(* ===== verification/Call.v ===== *)
(** * A call from end to end

    The client against the server: the handshake an honest node answers, the request
    the caller makes of it, and the answer the caller reads.  HTTP is assumed to
    deliver: a request reaches the node whole and its answer comes back whole. *)
From S2P Require Export Client.
Import challenge holder tee sealed attestation peer adapter wire response url server client.

(** A provider that binds what it was asked to bind, with no empty evidence. *)
Definition binds (p : Provider) : Prop :=
  forall key n r rep, attest p key n r = Ok rep ->
    public_key rep = key /\ nonce rep = n /\ role rep = r /\
    raw_evidence rep <> Some [] /\ quote_signature rep <> Some [] /\
    attestation_key_pem rep <> Some [] /\ attestation_key_chain_pem rep <> Some [].
Lemma software_binds : binds SoftwareProvider.
Proof. intros key n r rep [= <-]. by split_and!. Qed.

(** ** The caller's request *)
Section request.
Context `{U : Unidata, C : Crypto, F : FloatText, E : ErrorText, P : Policy Pol}.

(** What [make_request] puts together. *)
Record Made (c : TaskCall) (d : Draws) (callee : VerifiedPeer) (ch : pystr) (req : PeerRequest)
    (leaf : DelegationCredential) : Prop := {
  made_leaf : last (tc_chain c) = Some leaf;
  made_chain : chain req = tc_chain c;
  made_capability : requested_capability req = tc_capability c;
  made_record_id : req_record_id req = tc_record_id c;
  made_parent : parent_record_hash req = tc_parent_record_hash c;
  made_sealed : match tc_payload c with
                | None => sealed_payload req = None
                | Some x => exists blob, sealed_payload req = Some blob /\
                    seal_to_peer (dr_seal_key d) (dr_seal_nonce d) callee x [] = Ok blob
                end;
  made_holder : exists proof, holder_proof req = Some proof /\
    build_holder_proof (tc_holder_key c) leaf ch (terms_of req (peer_key callee)) = Ok proof;
  made_offer : match tc_caller_provider c with
    | None => caller_offer req = None /\ caller_possession req = None
    | Some p => exists offer proof, caller_offer req = Some offer /\ caller_possession req = Some proof /\
        attest_channel p (x_public_hex (dr_channel_key d)) ch ROLE_CALLER = Ok offer /\
        prove_caller_possession (dr_channel_key d) (peer_key callee)
          (caller_possession_transcript
             {| pf_challenge := ch; pf_callee_key := peer_key callee;
                pf_caller_key := channel_public_key offer;
                pf_credential_id := credential_id leaf; pf_subject := subject leaf;
                pf_capability := tc_capability c; pf_record_id := tc_record_id c;
                pf_payload := sealed_payload req; pf_parent_hash := tc_parent_record_hash c;
                pf_holder_signature := proof_signature <$> holder_proof req |}) = Ok proof
    end
}.
(** C34: what [emit_dag] emits, the verifier accepts.  The records emitted for hops
    whose keys are trusted, if they are schema-valid, verify with the hops' subjects,
    and they pass the cross-check against every chain whose credentials are the hops'
    and whose subjects are the hops' keys.  The one exception to acceptance is two
    different emitted records whose serializations have one SHA-256 digest. *)
Theorem emit_dag_verifies `{!TraceLaws T} clock hops keys trusted records
    (Hemit : emit_dag hops = Ok records) (Hne : hops <> [])
    (Hids : Forall (fun hop => hop_credential_id hop <> []) (tail hops))
    (Hkeys : _trusted_raw_keys keys = Ok trusted)
    (Ht : Forall (fun hop => ed_public (signing_key hop) ∈ trusted) hops)
    (Hv : Forall (fun d => exists u, validate_json (dpop (py "delegation") d) = Ok u) records) :
  ((exists r, verify_trace_dag clock (map JObj records) keys None = Ok r /\
      dag_subjects r = map (fun hop => JStr (hop_subject hop)) hops) \/ collision_within records) /\
  forall chain, Forall2 (fun hop c => ed_public_hex (signing_key hop) = subject c /\
      hop_credential_id hop = credential_id c) hops chain ->
    cross_check_trace_dag (map JObj records) chain = Ok tt.
Proof.
  apply emit_from_ok in Hemit as (Hwf & (hs & Hl) & HF); [|done..].
  split.
  - destruct (trace_linked_NoDup _ _ Hwf Hl) as [Hn|?]; [left|by right].
    pose proof (emitted_subjects _ _ HF) as Hsub.
    exists {| dag_hops := N.of_nat (length records);
              dag_root_subject := default JNull (head (map (fun hop => JStr (hop_subject hop)) hops));
              dag_leaf_subject := default JNull (last (map (fun hop => JStr (hop_subject hop)) hops));
              dag_subjects := map (fun hop => JStr (hop_subject hop)) hops |}.
    split; [|done]. apply verify_trace_dag_ok. exists trusted, records, hs.
    destruct hops as [|hop hops]; [done|]. inversion HF as [|? d ? records' Hd HF']; subst.
    split_and!; try done.
    + by eapply emitted_records_ok.
    + apply (last_default JNull).
  - intros chain Hc. apply cross_check_trace_ok. by eapply emitted_hops_under.
Qed.

(** [cross_check_trace_dag] accepts exactly the records that pair off with the
    credentials of the chain, in order, each signed by its credential's subject and,
    after the root, naming its credential. *)
Theorem cross_check_trace_spec records chain :
  cross_check_trace_dag records chain = Ok tt <-> hops_under records chain.
Proof. apply cross_check_trace_ok. Qed.
End properties.

(** ** A concrete workflow

    An executable instance of the packages: records are signed over their canonical
    bytes without the signature, and the schema asks for the profile. *)
Module DagExample.
Import AsciiOnly Toy ChainExample.

Definition toy_jwk (raw : bytes) : dict :=
  [(py "kty", JStr (py "OKP")); (py "crv", JStr (py "Ed25519")); (py "x", JStr (b64url.b64url_encode raw))].

Definition toy_signed_bytes (record : dict) : res bytes := canonicalize (JObj (dpop (py "signature") record)).

Definition toy_sign_record (record : dict) (key : ed_priv) : res dict :=
  let body := dset (py "cnf") (JObj [(py "jwk", JObj (toy_jwk (ed_public key)))]) record in
  m ← toy_signed_bytes body;
  Ok (dset (py "signature") (JStr (hex (ed_sign key m))) body).

Definition toy_verify_record (clock : Z) (record : dict) (jwk : json) (max_age : option Z) : res unit :=
  d ← get_attr jwk;
  raw ← _jwk_raw d;
  m ← toy_signed_bytes record;
  sig ← or_raise (any_str (field "signature" record)) (PyExc ValueError (py "unsigned"));
  s ← value_error (fromhex sig);
  ed_check raw s m.

#[export] Instance toy_trace : TraceLib := {|
  sign_record := toy_sign_record;
  validate_json record :=
    raise_if (negb (bool_decide (field "eat_profile" record = JStr EAT_PROFILE)))
      (PyExc ValueError (py "not a TRACE v0.2 record"));
  verify_record := toy_verify_record;
  rfc8785_dumps record := canonicalize (JObj record)
|}.

Lemma toy_confirms key record m :
  confirms (dset (py "signature") m (dset (py "cnf") (JObj [(py "jwk", JObj (toy_jwk (ed_public key)))]) record))
    (toy_jwk (ed_public key)) (ed_public key).
Proof.
  split_and!; [|by dlookup..]. exists [(py "jwk", JObj (toy_jwk (ed_public key)))].
  by dlookup.
Qed.

#[export] Instance toy_trace_laws : TraceLaws toy_trace.
Proof.
  split.
  - intros record key signed k H Hc Hs. cbn [sign_record toy_trace] in H. unfold toy_sign_record in H.
    apply bind_ok in H as (m & _ & <-%ok_inj). rewrite !dget_dset. by rewrite !bool_decide_false.
  - intros record key signed H Hwf. cbn [sign_record toy_trace] in H. unfold toy_sign_record in H.
    apply bind_ok in H as (m & _ & <-%ok_inj). apply dset_wf; [done|]. apply dset_wf; [|done].
    apply wf_jsonb_spec. reflexivity.
  - intros record key signed H. cbn [sign_record toy_trace] in H. unfold toy_sign_record in H.
    apply bind_ok in H as (m & Hm & <-%ok_inj).
    exists (toy_jwk (ed_public key)). split; [apply toy_confirms|]. intros clock.
    cbn [verify_record toy_trace]. unfold toy_verify_record, toy_signed_bytes in *. cbn [get_attr].
    apply bind_ok. eexists. split; [done|].
    rewrite (proj2 (confirms_raw _ _ _ (toy_confirms key [] JNull))). cbn [mbind result_bind].
    rewrite dpop_dset, Hm. cbn [mbind result_bind].
    unfold field. rewrite dget_py_dset. cbn [String.eqb Ascii.eqb Bool.eqb default from_option id any_str].
    cbn [or_raise mbind result_bind]. rewrite fromhex_hex. cbn [value_error mbind result_bind].
    apply ed_check_sign.
  - intros r1 r2 b W1 W2 H1 H2. apply norm_eq_equiv. by eapply canonicalize_norm_inj.
Qed.

Definition context : HopContext :=
  get_ok {| model_provider := []; model_id := []; runtime_measurement := []; policy_bundle_hash := [];
            build_digest := []; appraisal_verifier := []; transparency := []; runtime_platform := [];
            enforcement_mode := []; data_class := []; slsa_level := 0; appraisal_status := [];
            runtime_nonce := None; model_version := None; policy_version := None |}
    (software (py "p") (py "m") (py "img") (py "sha256:00") (py "public") (py "enforce") None).
Definition hop1 : HopSpec :=
  {| hop_subject := py "did:a"; signing_key := 2%N; hop_context := context; hop_iat := 100;
     hop_credential_id := credential_id root |}.
Definition hop2 : HopSpec :=
  {| hop_subject := py "did:b"; signing_key := 3%N; hop_context := context; hop_iat := 101;
     hop_credential_id := credential_id leaf |}.
Definition demo_records : list dict := get_ok [] (emit_dag [hop1; hop2]).
Lemma demo_records_ok : emit_dag [hop1; hop2] = Ok demo_records.
Proof. apply get_ok_spec. vm_compute. reflexivity. Qed.
Definition demo_keys : list trusted_key := [EdKey (key 2); JwkKey (toy_jwk (key 3))].
Definition demo_trusted : gset bytes := list_to_set [key 2; key 3].
Lemma demo_raw_keys : mapM_res trusted_raw_key demo_keys = Ok [key 2; key 3].
Proof. vm_compute. reflexivity. Qed.
Lemma demo_keys_ok : _trusted_raw_keys demo_keys = Ok demo_trusted.
Proof. unfold _trusted_raw_keys. by rewrite demo_raw_keys. Qed.
Lemma demo_in_trusted : Forall (fun hop => ed_public (signing_key hop) ∈ demo_trusted) [hop1; hop2].
Proof. by_decision. Qed.
Lemma demo_valid_b :
  forallb (fun d => is_ok (validate_json (dpop (py "delegation") d))) demo_records = true.
Proof. vm_compute. reflexivity. Qed.
Lemma demo_records_wfb : forallb (fun d => wf_jsonb (JObj d)) demo_records = true.
Proof. vm_compute. reflexivity. Qed.
Definition demo_result : TraceDagResult :=
  {| dag_hops := 2; dag_root_subject := JStr (py "did:a"); dag_leaf_subject := JStr (py "did:b");
     dag_subjects := [JStr (py "did:a"); JStr (py "did:b")] |}.
Lemma demo_verifies : verify_trace_dag 0 (map JObj demo_records) demo_keys None = Ok demo_result.
Proof. vm_compute. reflexivity. Qed.
Definition last_record : dict := default [] (last demo_records).
Lemma last_record_ok : last demo_records = Some last_record.
Proof. vm_compute. reflexivity. Qed.
Definition last_hash : pystr := get_ok [] (trace_record_hash last_record).
Lemma last_hash_ok : trace_record_hash last_record = Ok last_hash.
Proof. apply get_ok_spec. vm_compute. reflexivity. Qed.
#[local] Opaque demo_records demo_result last_record last_hash.
Lemma demo_valid_records :
  Forall (fun d => exists u, validate_json (dpop (py "delegation") d) = Ok u) demo_records.
Proof.
  pose proof demo_valid_b as H. apply forallb_Forall in H. eapply Forall_impl; [exact H|].
  intros d Hd. cbv beta in Hd. destruct (validate_json _) as [u|]; [by exists u|done].
Qed.
Lemma demo_records_wf : Forall (fun d => wf_json (JObj d)) demo_records.
Proof.
  pose proof demo_records_wfb as H. apply forallb_Forall in H. eapply Forall_impl; [exact H|].
  intros d. apply wf_jsonb_spec.
Qed.
Lemma demo_ids : Forall (fun hop => hop_credential_id hop <> []) (tail [hop1; hop2]).
Proof. by_decision. Qed.
Lemma demo_hops : Forall2 (fun hop c => ed_public_hex (signing_key hop) = subject c /\
  hop_credential_id hop = credential_id c) [hop1; hop2] demo_chain.
Proof.
  apply List.Forall2_cons; [split; by_decision|]. apply List.Forall2_cons; [split; by_decision|].
  constructor.
Qed.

☆ ☆ ☆ ☆ ☆ ☆ ☆

* Instructions to follow *
Scan the material above for the string "Hemit" and return the lines that hold it.

* Solution to this problem *
    (Hemit : emit_dag hops = Ok records) (Hne : hops <> [])
  apply emit_from_ok in Hemit as (Hwf & (hs & Hl) & HF); [|done..].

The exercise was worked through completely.